Yost allegedly began yelling and cursing at police from a second-floor window but would not show herself and refused commands to go anywhere with police "because of the shooting" and that "she did not want to be shot for being unarmed."
Moments later, police said they heard the metallic sounds of a firearm's action followed by a loud bang inside the home, then more sounds of a firearm's action.
The resident in other half of the twin was home at the time, and the homes share a common wall, police said.
Yost repeatedly demanded the contractors in the basement leave the home before finally coming to the front door, where she was arrested after making contact with borough police Chief Ronald Morey and officer Ryan Konetsky, court records say.
Investigators said they found a hole in the ceiling of the home's first-floor living room and, in the floor of the second-floor bedroom where Yost had been talking to police, a hole surrounded by singed carpet. The room smelled of a freshly discharged firearm, and police found a single-shot, break-action shotgun with one chambered spent shell.

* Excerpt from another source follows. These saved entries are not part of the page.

Lemma run_cmd_ok h0 ops c s xs fr : holds h0 ops s xs fr ->
  exists s', run_cmd c s = (Ok tt, s') /\ let '(xs', fr') := spec_cmd (ops_free ops) (xs, fr) c in holds h0 ops s' xs' fr'.
Proof.
  destruct s as [lst [h fr0]]. intros (Ho & Hfr & l & Hl & <-). cbn [fst snd m_nodes m_freed] in *. subst fr0. destruct c as [d|d|i|].
  - destruct (add_head_ok h0 lst (mk_memory h fr) l d Hl) as (a & lst' & h' & E & Hl' & Ho').
    eexists. split; [exact E|]. split; [by rewrite <- Ho|]. split; [done|]. by exists ((a, d) :: l).
  - destruct (add_tail_ok h0 lst (mk_memory h fr) l d Hl) as (a & lst' & h' & E & Hl' & Ho').
    eexists. split; [exact E|]. split; [by rewrite <- Ho|]. split; [done|]. exists (l ++ [(a, d)]). split; [done|].
    by rewrite fmap_app.
  - cbn [run_cmd spec_cmd]. unfold mbind, st_bind, node_at.
    rewrite (index_ok _ fst h0 lst (mk_memory h fr) l i Hl) by done. rewrite list_lookup_fmap.
    destruct (l !! i) as [[a x]|] eqn:Ei; cbn [delete_found fst fmap option_fmap option_map snd].
    + apply list_elem_of_split_length in Ei as (l1 & l2 & -> & ->).
      destruct (delete_ok h0 lst h fr l1 a x l2 Hl) as (lst' & h' & E & Hl' & Ho'). rewrite E. eexists. split; [reflexivity|].
      split; [by rewrite <- Ho|]. split; [by rewrite Ho|]. exists (l1 ++ l2). split; [done|].
      rewrite !fmap_app. cbn [fmap list_fmap]. rewrite <- (length_fmap snd l1). by rewrite delete_middle.
    + eexists. split; [reflexivity|]. rewrite app_nil_r. split; [done|]. split; [done|]. exists l. split; [done|].
      symmetry. apply delete_ge. rewrite length_fmap. by apply lookup_ge_None.
  - cbn [run_cmd spec_cmd]. rewrite (clean_ok h0 lst h fr l Hl). eexists. split; [reflexivity|].
    split; [done|]. split; [by rewrite <- Ho|]. exists []. split; [apply list_at_init|done].
Qed.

Yost is prohibited from possessing a firearm because of a felony conviction, for aggravated assault, from March 19, 2007, police said.
She was also found in possession of a glass pipe with burn marks and screening and a clear sandwich bag containing crack cocaine, according to police.
Yost was arraigned before District Judge Robert Hawke on felony counts of discharging a firearm into an occupied structure and prohibited possession of a firearm, in addition to misdemeanor charges of making terroristic threats, reckless endangerment, drug possession and possession of drug paraphernalia.
She was sent to Northampton County Prison in lieu of $100,000 bail and faces a preliminary hearing tentatively scheduled April 3 before Hawke.
Hawke ordered Yost, if released, to remain under the supervision of Northampton County Pretrial Services, undergo both mental-health and drug-and-alcohol evaluations and follow through on any recommended treatment, refrain from any other criminal activity, avoid contact with the victims or witness and both stay out of the home where the incident occurred and have all weapons removed from her home until the case is disposed of.